Kirk listens to the sounds of traffic, but if he were to cross the street unaware of a car or obstacle, Zeva practices "intelligent disobedience," Russman explained. She stops and won't budge until the situation is safe. In Waterbury, drivers often don't stop for Kirk in the crosswalk.

"I take my life in my hands every time I go walking," he said, adding that there is only one talking crosswalk sign downtown, at the corner of Leavenworth and West Main streets. Once a week, Kirk and Zeva hop the train to New York. They weave through Grand Central Terminal and catch the subway to meet Kirk's friends and go to shows and museums.

When Zeva sheds her harness at home, so goes the regal, responsible adult persona. Out comes a playful pup, eager to bat around her rubber Kong toy, stuffed with pulverized food frozen into icicles. She acts as if whoever rings the doorbell is there to see her. She sleeps by Kirk's side, often sneaking into the bed. First thing in the morning, she rolls over, exposes her belly and expects head-to-toe pets.
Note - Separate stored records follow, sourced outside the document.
(* ===== verification/Os.v ===== *)
(** * The operating system as the components see it

    What the sources use of sockets, epoll and the clock.  The environment's
    choices are data of the state: the bytes waiting in each socket, how much of
    each [send] the kernel accepts, the results of the coming [socket],
    [connect], [accept] and [epoll_ctl] calls, the time.  A theorem that
    quantifies over the state quantifies over every environment.  Everything the
    program does to the outside is appended to [o_log].

    A component's state gives access to its [os] through the class [HasOs]; the
    calls below are written once against it. *)

From S2P Require Import Prelude Wire Frame.
From stdpp Require Import base gmap list strings.
From Stdlib Require Import ZArith Lia.
Import Wire.

Open Scope Z_scope.

Module Os.

(** ** Constants *)

Definition EPERM : Z := 1.
Definition ENOENT : Z := 2.
Definition EINTR : Z := 4.
Definition EAGAIN : Z := 11.
Definition EMFILE : Z := 24.
Definition EINPROGRESS : Z := 115.

Definition EPOLLIN : Z := 1.
Definition EPOLLOUT : Z := 4.
Definition EPOLLERR : Z := 8.
Definition EPOLLET : Z := 2 ^ 31.

Definition EPOLL_CTL_ADD : Z := 1.
Definition EPOLL_CTL_DEL : Z := 2.
Definition EPOLL_CTL_MOD : Z := 3.

(** ** State *)

(** Where a traffic report line goes: [lo] and [tr] are the tags of the log lines
    of the server, [plain] the untagged one. *)
Inductive report_kind := RepLo | RepTr | RepPlain.

#[export] Instance report_kind_eq_dec : EqDecision report_kind.
Proof. solve_decision. Defined.

Inductive io :=
  | IoSend (fd : Z) (data : bytes)                 (* the bytes the kernel accepted *)
  | IoEpoll (op fd events : Z)
  | IoClose (fd : Z)
  | IoShutdown (fd : Z)
  | IoConnect (fd addr port : Z)                   (* address and port in network order *)
  | IoReport (kind : report_kind) (mobile app traffic : Z) (btime etime : timeval) (host : bytes).

#[export] Instance io_eq_dec : EqDecision io.
Proof. solve_decision. Defined.

Record os := MkOs {
  o_rx : gmap Z (bytes * bool);      (* stream sockets: waiting bytes, end of file *)
  o_dgram : gmap Z (list bytes);     (* datagram sockets: waiting datagrams *)
  o_send : list Z;                   (* coming sends: bytes accepted, or minus an errno *)
  o_socket : list Z;                 (* coming socket() results *)
  o_connect : list (Z * Z);          (* coming connect() results with errno *)
  o_accept : list Z;                 (* coming accept() results *)
  o_ctl : list Z;                    (* coming epoll_ctl() results *)
  o_sockerr : gmap Z Z;              (* SO_ERROR *)
  o_peer : gmap Z (Z * Z);           (* getpeername: address, port *)
  o_now : timeval;
  o_rand : Z;                        (* random() *)
  o_errno : Z;
  o_log : list io;
}.

#[export] Instance eta_os : Eta os := fun x =>
  MkOs (o_rx x) (o_dgram x) (o_send x) (o_socket x) (o_connect x) (o_accept x) (o_ctl x)
       (o_sockerr x) (o_peer x) (o_now x) (o_rand x) (o_errno x) (o_log x).

Definition os_init : os :=
  MkOs ∅ ∅ [] [] [] [] [] ∅ ∅ (Tv 0 0) 0 0 [].

(** A component that holds an [os]. *)
Class HasOs (S : Type) := {
  the_os : S → os;
  with_os : (os → os) → S → S;
  the_with_os : ∀ f s, the_os (with_os f s) = f (the_os s);
}.

(** ** Calls *)

Section Calls.
Context {S : Type} `{!HasOs S}.

Definition emit (e : io) : M S unit :=
  modify (with_os (fun o => o <| o_log := o_log o ++ [e] |>)).

Definition set_errno (e : Z) : M S unit := modify (with_os (fun o => o <| o_errno := e |>)).

Definition rx_of (fd : Z) (o : os) : bytes * bool := default ([], false) (o_rx o !! fd).

(** [read] on a stream socket. *)
Definition read (fd n : Z) : M S (Z * bytes) := fun s =>
  let '(avail, eof) := rx_of fd (the_os s) in
  let '(k, got) := Frame.sock_read n avail eof in
  let s := if 0 <? k
           then with_os (fun o => o <| o_rx := <[fd := (drop (Z.to_nat k) avail, eof)]> (o_rx o) |>) s
           else s in
  let s := if k <? 0 then with_os (fun o => o <| o_errno := EAGAIN |>) s else s in
  Ok ((k, got), s).

(** [read] on a datagram socket: the rest of a longer datagram is lost; an empty
    datagram reads as 0. *)
Definition read_dgram (fd n : Z) : M S (Z * bytes) := fun s =>
  match default [] (o_dgram (the_os s) !! fd) with
  | [] => Ok ((-1, []), with_os (fun o => o <| o_errno := EAGAIN |>) s)
  | d :: ds =>
    let got := take (Z.to_nat n) d in
    Ok ((Z.of_nat (length got), got), with_os (fun o => o <| o_dgram := <[fd := ds]> (o_dgram o) |>) s)
  end.

(** [send(fd, data, len, MSG_NOSIGNAL)]. *)
Definition send (fd : Z) (data : bytes) : M S Z := fun s =>
  let n := Z.of_nat (length data) in
  let k := match o_send (the_os s) with [] => n | k :: _ => k end in
  let s := with_os (fun o => o <| o_send ::= tail |>) s in
  if k <? 0
  then Ok (-1, with_os (fun o => o <| o_errno := - k |>) s)
  else let k := Z.min k n in
       Ok (k, with_os (fun o => o <| o_log := o_log o ++ [IoSend fd (take (Z.to_nat k) data)] |>) s).

Definition socket : M S Z := fun s =>
  match o_socket (the_os s) with
  | [] => Ok (-1, with_os (fun o => o <| o_errno := EMFILE |>) s)
  | k :: ks => Ok (k, with_os (fun o => o <| o_socket := ks |>) s)
  end.

Definition connect (fd addr port : Z) : M S Z := fun s =>
  let s' := with_os (fun o => o <| o_log := o_log o ++ [IoConnect fd addr port] |>) s in
  match o_connect (the_os s) with
  | [] => Ok (0, s')
  | (k, e) :: ks =>
    let s' := with_os (fun o => o <| o_connect := ks |>) s' in
    Ok (k, if k <? 0 then with_os (fun o => o <| o_errno := e |>) s' else s')
  end.

Definition accept : M S Z := fun s =>
  match o_accept (the_os s) with
  | [] => Ok (-1, with_os (fun o => o <| o_errno := EAGAIN |>) s)
  | k :: ks => Ok (k, with_os (fun o => o <| o_accept := ks |>) s)
  end.

Definition epoll_ctl (op fd events : Z) : M S Z := fun s =>
  let s' := with_os (fun o => o <| o_log := o_log o ++ [IoEpoll op fd events] |>
                                <| o_ctl ::= tail |>) s in
  match o_ctl (the_os s) with
  | [] => Ok (0, s')
  | k :: _ => Ok (k, if k <? 0 then with_os (fun o => o <| o_errno := ENOENT |>) s' else s')
  end.

(** [close]: what waits in the socket is gone. *)
Definition close (fd : Z) : M S unit :=
  modify (with_os (fun o => o <| o_rx ::= delete fd |> <| o_dgram ::= delete fd |>
                              <| o_log := o_log o ++ [IoClose fd] |>)).

Definition shutdown (fd : Z) : M S unit := emit (IoShutdown fd).

Definition gettimeofday : M S timeval := gets (fun s => o_now (the_os s)).

Definition getpeername (fd : Z) : M S (option (Z * Z)) := gets (fun s => o_peer (the_os s) !! fd).

Definition so_error (fd : Z) : M S Z := gets (fun s => default 0 (o_sockerr (the_os s) !! fd)).

Definition errno : M S Z := gets (fun s => o_errno (the_os s)).

Definition random : M S Z := gets (fun s => o_rand (the_os s)).

End Calls.

(** ** What was sent to a socket *)

Definition sent_to (fd : Z) (l : list io) : bytes :=
  concat (map (fun e => match e with IoSend f d => if f =? fd then d else [] | _ => [] end) l).

Lemma sent_to_app fd l k : sent_to fd (l ++ k) = sent_to fd l ++ sent_to fd k.
Proof. unfold sent_to. rewrite map_app, concat_app. done. Qed.

(** The traffic of the report lines of one kind for one user. *)
Definition reported (kind : report_kind) (mobile app : Z) (l : list io) : Z :=
  fold_right (fun e acc =>
    match e with
    | IoReport k m a t _ _ _ =>
      if bool_decide (k = kind) && (m =? mobile) && (a =? app) then t + acc else acc
    | _ => acc
    end) 0 l.

Lemma reported_app kind m a l k : reported kind m a (l ++ k) = reported kind m a l + reported kind m a k.
Proof.
  unfold reported. induction l as [|e l IH]; [done|]. cbn [fold_right app]. rewrite IH.
  destruct e; try done. destruct (_ && _); lia.
Qed.

End Os.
"I take care of her as much as she takes care of me," said Kirk, the son of a factory worker.

After his retinas detached, he could still drive and ride his bike, a favorite activity. Bit by bit, he made concessions to encroaching blindness. Retinal detachment, explained Dr. Stephanie Sugin, a Waterbury ophthalmologist, is when the brain tissue in the eye peels off like wallpaper. It is often treatable, but Kirk's disease was aggressive.

Kirk said he misses independence the most. He has had numerous surgeries to restore vision to his slate-blue eyes, but because of built-up scar tissue, doctors can do little more. With Zeva by his side, Kirk has removed the word "can't" from his vocabulary.

"I could sit home in pity, but who would benefit from that? No one. Therefore, I go and do things," he said. "I've always been upbeat and try to make people laugh."